10 Top Things You Need To Know About Osteoporosis

Discussion in 'Fibromyalgia Main Forum' started by happycanuk, Nov 1, 2006.

  1. happycanuk

    happycanuk New Member

    10 Top Things You Need To Know About Osteoporosis

    Osteoporosis is a disease characterized by low bone mass and deterioration of bone tissue. This leads to increased bone fragility and risk of fracture, particularly of the hip, spine and wrist. However, knowing your risk factors can help improve your bone health and reduce your risk of developing the disease.
    Bone loss happens gradually and can progress without any symptoms or warning signs until the disease is advanced. As a result, osteoporosis is often referred to as the 'silent thief.'
    There are 1.4 million Canadians who suffer from osteoporosis. One in four women over the age of 50 and at least one in eight men over 50 have the disease. However, the disease can strike at any age.
    Since some 25 per cent of the population will be over age 65 by the year 2041, it is expected that the incidence of osteoporosis will rise steeply as the population ages.
    Doctors and patients often do not address the symptoms of osteoporosis early enough. In fact, only one third of spinal fractures will come to the attention of a physician. However, all types of spinal fractures, even those that are not clinically apparent, are linked to substantial increases in back pain, loss of height and depression.
    There are approximately 30,000 hip fractures in Canada each year. More than 70 per cent of hip fractures are osteoporosis-related.
    The cost of treating osteoporosis and its related fractures is estimated to be $1.9 billion in Canada. It is estimated that by 2018, Canada will spend at least $32.5 billion treating osteoporotic fractures.
    Building strong bones in childhood and young adulthood is your best defense against osteoporosis. Treatments are available for the prevention of the disease, and there are steps you can take to reduce your risk, including eating a well-balanced diet, increasing your intake of calcium and vitamin D, maintaining an active lifestyle including weight-bearing exercises such as running or walking, and playing sports such as tennis or basketball.
    Osteoporosis should not be considered an inevitable part of aging. Early detection of low bone mineral density (BMD) and identifying risk factors could significantly reduce the onset and impact of this disease.
    The exact cause of osteoporosis is unknown. However, some major risk factors that identify people who should be assessed for osteoporosis include:
    >65 years
    Vertebral compression fracture
    Fragility fracture after age 40
    Family history of osteoporotic fracture (especially maternal hip fracture)
    Long-term use (more than three months) of Glucocorticoid therapy such as prednisone
    Medical conditions (such as celiac disease) that inhibit absorption of nutrients
    Primary hyperparathyroidism
    Tendency to fall
    Osteopenia apparent on x-ray film
    Hypogonadism
    Early menopause (before age 45)
    Minor risk factors that identify people who should be assessed for osteoporosis, include:

    Rheumatoid arthritis
    Hyperthyroidism
    Chronic anticonvulsant therapy
    Low calcium intake
    Smoker
    Excessive alcohol intake (more than 2 drinks / day)
    Excessive caffeine intake (more than 4 cups of coffee / day)
    Weight <57 kg (125 lbs)
    Weight loss >10% of weight at age 25
    Chronic heparin therapy


    April, 2006

  2. webintrig

    webintrig New Member

    I am going through this right now and my endocrineologist is very puzzled about what is going on with me.

    As well as me.

    I have had an MRI done so we are going to see the results of it.

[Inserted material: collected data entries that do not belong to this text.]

Lemma upload_verifies_witness :
  fst src_made = Some demo_src /\ fst dst_made = Some demo_dst /\
  fst (vulkan_buffer_verify_mapped yes words_after demo_dev (snd copied) demo_dst 0x12340000) = true.
Proof.
  split; [vm_compute; reflexivity|]. split; [vm_compute; reflexivity|].
  refine (upload_verifies yes words_after demo_dev (snd dst_made) (snd filled) (snd copied) demo_src demo_dst 0x12340000
            words_fill words_copy _ _ _ _); vm_compute; reflexivity.
Defined.

Lemma buffer_type_exact_witness :
  pick_mem_type demo_dev 6 true = Some 1 /\ compatible demo_dev 6 1.
Proof.
  split; [reflexivity|].
  refine (proj1 (buffer_type_exact demo_dev 6 true _)).
  intros t [-> | ->]; right; vm_compute; split; congruence.
Defined.

(** The image path: create, clear, copy out to the slow buffer. *)
Definition img_made : option VulkanImage * gst :=
  vulkan_image_create_2d yes demo_req demo_dev (snd src_made) 4 4 R8G8B8A8_UNORM true.
Definition demo_img : VulkanImage := MkImg (Some 6) (Some 7) 4 4 R8G8B8A8_UNORM UNDEFINED 0 true true.
Definition cleared : bool * VulkanImage * gst := vulkan_image_clear_color yes demo_dev (snd img_made) demo_img 9.
Definition copied_out : bool * VulkanImage * gst :=
  vulkan_image_copy_to_buffer yes demo_dev (snd cleared) (snd (fst cleared)) demo_src.
Definition demo_client : client := MkClient [demo_src] [with_layout demo_img TRANSFER_SRC] (snd copied_out).

Lemma demo_vk_good : good demo_vk [3; 2; 1].
Proof. split; [vm_compute; reflexivity|by repeat constructor|by apply (bool_decide_unpack _)]. Qed.

Lemma demo_client_reachable :
  rtc (cstep yes demo_req words_after demo_dev) (MkClient [] [] demo_start) demo_client.
Proof.
  eapply rtc_l; [by apply (st_create_buf yes demo_req words_after demo_dev [] [] demo_start 64 true 0 (Some demo_src) (snd src_made))|].
  eapply rtc_l; [by apply (st_create_img yes demo_req words_after demo_dev _ [] (snd src_made) 4 4 R8G8B8A8_UNORM true (Some demo_img) (snd img_made))|].
  eapply rtc_l; [by apply (st_clear yes demo_req words_after demo_dev _ [] demo_img [] (snd img_made) 9 true
                             (with_layout demo_img SHADER_READ_ONLY) (snd cleared))|].
  eapply rtc_l; [|apply rtc_refl].
  apply (st_copy_out yes demo_req words_after demo_dev [demo_src] [] (with_layout demo_img SHADER_READ_ONLY) []
           (snd cleared) demo_src true); [left|done].
Qed.

Lemma vulkan_resources_sound_witness :
  good (s_vk (release demo_client)) [3; 2; 1] /\ legal (s_sent (c_st demo_client)) /\
  length (s_sent (c_st demo_client)) = 5%nat.
Proof.
  destruct (vulkan_resources_sound yes demo_req words_after demo_dev [3; 2; 1] demo_vk demo_client
              demo_vk_good demo_client_reachable) as (_ & H & Hl).
  split; [exact H|]. split; [apply Hl; vm_compute; reflexivity|vm_compute; reflexivity].
Defined.

(** When the submission is refused the image is tracked in a layout it never
    reached. *)
Example refused_clear_moves_the_layout :
  let refuse (n : nat) := negb (n =? 12)%nat in
  let made := vulkan_image_create_2d refuse demo_req demo_dev demo_start 4 4 R8G8B8A8_UNORM true in
  match fst made with
  | Some im => let '(ok, im', st) := vulkan_image_clear_color refuse demo_dev (snd made) im 9 in
               ok = false /\ s_sent st = [] /\ im_layout im' = SHADER_READ_ONLY
  | None => False
  end.
Proof. vm_compute. done. Qed.

End VulkanRes.
Lemma staging_size size im st im' st' : make_staging size im st = Ok (true, im', st') -> p_size im' = size.
Proof.
  unfold make_staging. destruct (VkLog.vk_create _ _ "buffer") as [[]]; [|done].
  destruct (VulkanRes.find_type _ _ _ _); [|done]. destruct (VkLog.vk_create _ _ "memory") as [[]]; [|done].
  destruct (VkLog.vk_call _ _ _) as [[]]; [|done]. by intros [= <- _].
Qed.

(** The staging buffer holds a frame of the size asked for, and the frames to
    come have the extent of the swapchain. *)
Lemma init_opened p w h st p' st' :
  init p w h st = Ok (true, p', st') ->
  exists im, pr_impl p' = Some im /\ p_size im = u64 (u64 (w * h) * 4) /\ pr_valid p' = true /\
    (pr_width p', pr_height p') = p_extent im /\ pr_presents p' = pr_presents p /\ pr_errors p' = pr_errors p.
Proof.
  unfold init. destruct (shutdown p st) as [p0 st0] eqn:Hs.
  assert (pr_presents p0 = pr_presents p /\ pr_errors p0 = pr_errors p) as [<- <-] by (unfold shutdown in Hs; by simplify_eq).
  case_if; [done|]. destruct (glfw_acquire st0) as [[] st1]; [|done]. cbn [negb].
  destruct (init_stages w h _ _ st1) as [[[[] im] st2]| |] eqn:E; cbn [obind]; try done.
  intros [= <- <-]. exists im. split_and!; try done; [|by cbn; destruct (p_extent im)].
  unfold init_stages in E. do 9 (apply andthen_true in E as (? & ? & _ & E)).
  apply andthen_true in E as (im1 & st3 & E1%staging_size & E). apply andthen_true in E as (im2 & st4 & E2 & E3).
  apply create_keeps_size in E2, E3; try done. congruence.
Qed.

(** ** What a frame shows *)

(** Where the four bytes of a pixel keep each channel: in the order of the
    format's name, from the lowest address (the Vulkan specification's rule for
    formats of 8-bit components). *)
Inductive channel := Red | Green | Blue | Alpha.
Definition byte_of (format : Z) (c : channel) : nat :=
  if (format =? B8G8R8A8_UNORM) || (format =? B8G8R8A8_SRGB)
  then match c with Blue => 0 | Green => 1 | Red => 2 | Alpha => 3 end
  else match c with Red => 0 | Green => 1 | Blue => 2 | Alpha => 3 end.

(** The pixels of an image of the format, each as its red, green, blue, alpha. *)
Definition rgba_of (format : Z) (bs : list Z) : list Z :=
  flat_map (fun k => map (fun c => default 0 (bs !! (4 * k + byte_of format c)%nat)) [Red; Green; Blue; Alpha])
           (seq 0 (length bs `div` 4)).

Lemma rgba_cons format w x y z bs :
  rgba_of format (w :: x :: y :: z :: bs) =
  map (fun c => default 0 ([w; x; y; z] !! byte_of format c)) [Red; Green; Blue; Alpha] ++ rgba_of format bs.
Proof.
  clear req. unfold rgba_of.
  replace (length (w :: x :: y :: z :: bs) `div` 4)%nat with (S (length bs `div` 4)).
  2:{ replace (length (w :: x :: y :: z :: bs)) with (1 * 4 + length bs)%nat by (cbn; lia). by rewrite Nat.div_add_l by lia. }
  cbn [seq flat_map]. f_equal.
  - apply map_ext. intros c. unfold byte_of. by destruct (_ || _), c.
  - rewrite <- seq_shift, !flat_map_concat_map, map_map. f_equal. apply map_ext. intros k. apply map_ext. intros c.
    by replace (4 * S k + byte_of format c)%nat with (S (S (S (S (4 * k + byte_of format c))))) by lia.
Qed.

Lemma rgba_of_staged format n bs :
  length bs = (4 * n)%nat -> rgba_of format (if is_bgra format then swizzle bs else bs) = bs.
Proof.
  clear req. revert bs. induction n as [|n IH]; intros bs Hl; [destruct bs; by destruct (is_bgra _)|].
  destruct bs as [|r [|g [|b [|a bs]]]]; cbn in Hl; try lia. specialize (IH bs ltac:(lia)).
  destruct (is_bgra format) eqn:E; cbn [swizzle]; rewrite rgba_cons, IH; unfold byte_of, is_bgra in *; by rewrite E.
Qed.

Lemma staged_rgba im px need bs n :
  fmt_ok im -> need = 4 * Z.of_nat n -> stage_bytes (p_swizzle im) px need = Ok bs ->
  rgba_of (p_format im) bs = take (Z.to_nat need) px /\ need <= zlen px.
Proof.
  clear req.
  intros (_ & Hz & _) Hn. unfold stage_bytes. rewrite Hz.
  destruct (Z.ltb_spec (zlen px) need) as [?|Hle]; [done|]. intros [= <-]. split; [|done].
  apply (rgba_of_staged _ n). rewrite length_take. lia.
Qed.

(** The events and the counters of one presentation. *)
Record shown (p p' : VulkanPresenter) (im : Impl) (idx : Z) (st st' : pst) (bs : list Z) : Prop := {
  sh_events : exists img r, p_images im !! Z.to_nat idx = Some (Some img) /\ r <> VK_OTHER /\
    s_events st' = s_events st ++ [Submitted bs (frame_cmds (opt (p_staging im)) img (pr_width p) (pr_height p));
                                   Presented (opt (p_swap im)) idx r];
  sh_presents : pr_presents p' = u64 (pr_presents p + 1) /\ pr_errors p' = pr_errors p;
}.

    I have it very bad but my t-score has not reach the the final 4 t-score as of yet but it getting closer. I am in the latter 2, early 3 t-scores.

    So you see why I am concern. Not to sure what the final 4-t scores brings.

    Oh and lets not forget all the pain that FMS brings as well.

    Well, enough of my boo-whoing, thanks for the info. I was surely interested in this...to say the least... me good old memory forgets this info. within reading this!

    The refresher was nice of you! Thanks!

    Soft hugs,
  3. PVLady

    PVLady New Member

    This is excellent information, thank you!!